Work instruction.
Print only the closing part of the entries. It starts at the line containing "(** ** Messages *)" and includes the final line, exactly as written.

(Data in this exercise begins)

(* ===== verification/Msc.v ===== *)
(** The state of the MSC half of the network in a box: transactions (libmsc/transaction.c,
    openbsc/transaction.h), connections and their pending operations (openbsc/gsm_data.h,
    libmsc/osmo_msc.c), subscribers (openbsc/gsm_subscriber.h, libbsc/gsm_subscriber_base.c), their
    channel requests (libmsc/gsm_subscriber.c) and the paging requests made for them
    (libbsc/paging.c as this side of it sees them), and the MNCC message (openbsc/mncc.h).

    Objects live in stores and are named by their number there; a pointer to an object that was
    freed finds nothing, and following it is undefined behaviour ([None]). Two calls leave this
    state and come back to it: towards the MNCC application ([mncc_recv]), which may answer before
    it returns, and [subscr_put_channel], which starts the next channel request, whose callback
    releases calls. They are the two methods of the class [Upcalls]; Mncc.v ties the knot. *)

From S2P Require Import Prelude Chreq.

Module Msc.

(** ** Data *)

(** What gsm_mncc_bearer_cap holds: the two members the code reads, and the others. *)

Record gsm_mncc_bearer_cap : Type := mk_gsm_mncc_bearer_cap {
  bcap_transfer : Z;
  bcap_mode : Z;
  bcap_rest : list Z
}.

#[export] Instance upd_bcap_transfer : Upd bcap_transfer := fun f r => mk_gsm_mncc_bearer_cap (f
  (bcap_transfer r)) (bcap_mode r) (bcap_rest r).
#[export] Instance upd_bcap_mode : Upd bcap_mode := fun f r => mk_gsm_mncc_bearer_cap
  (bcap_transfer r) (f (bcap_mode r)) (bcap_rest r).
#[export] Instance upd_bcap_rest : Upd bcap_rest := fun f r => mk_gsm_mncc_bearer_cap
  (bcap_transfer r) (bcap_mode r) (f (bcap_rest r)).
(* ===== verification/Cc.v ===== *)
(** Call control: gsm_04_08.c from [new_cc_state] to [gsm0408_rcv_cc], trans_free
    (libmsc/transaction.c) and msc_release_connection (libmsc/osmo_msc.c).

    One definition per handler, on the state of Msc.v. The two tables of the code,
    [downstatelist] and [datastatelist], are lists of handlers with the states they are for.
    Debugging output is left out, except that the objects it reads are read here, too. *)

From S2P Require Import Prelude Chreq Msc.
Import Msc.

Module Cc.

Section cc.
Context {env : MscEnv} {up : Upcalls}.
Implicit Types (t conn : nat) (m : gsm_mncc).

(** ** Messages *)

(** A message to the mobile, without its first octet, which [gsm48_conn_sendmsg] sets. *)
Definition cc_msg_new (mt : gsm48_cc_mt) : list Z := [0; cc_mt_octet mt].

Definition gsm0808_submit_dtap (conn : option nat) (msg : list Z) : MS Z :=
  id ← deref conn;
  c ← conn_get id;
  match c_lchan c with
  | None => mret (-1)
  | Some _ => call (SUBMIT_DTAP id msg)
  end.

Definition gsm48_conn_sendmsg (msg : list Z) (conn : option nat) (trans : option nat) : MS Z :=
  msg ← match trans with
        | Some t =>
            tr ← trans_get t;
            c ← deref (t_conn tr);
            conn_get c;;
            mret (u8 (pdisc_octet (protocol tr) .| (transaction_id tr .<< 4)) :: tail msg)
        | None => mret msg
        end;
  gsm0808_submit_dtap conn msg.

(Data in this exercise ends)

Task output.
(** ** Messages *)

(** A message to the mobile, without its first octet, which [gsm48_conn_sendmsg] sets. *)
Definition cc_msg_new (mt : gsm48_cc_mt) : list Z := [0; cc_mt_octet mt].

Definition gsm0808_submit_dtap (conn : option nat) (msg : list Z) : MS Z :=
  id ← deref conn;
  c ← conn_get id;
  match c_lchan c with
  | None => mret (-1)
  | Some _ => call (SUBMIT_DTAP id msg)
  end.

Definition gsm48_conn_sendmsg (msg : list Z) (conn : option nat) (trans : option nat) : MS Z :=
  msg ← match trans with
        | Some t =>
            tr ← trans_get t;
            c ← deref (t_conn tr);
            conn_get c;;
            mret (u8 (pdisc_octet (protocol tr) .| (transaction_id tr .<< 4)) :: tail msg)
        | None => mret msg
        end;
  gsm0808_submit_dtap conn msg.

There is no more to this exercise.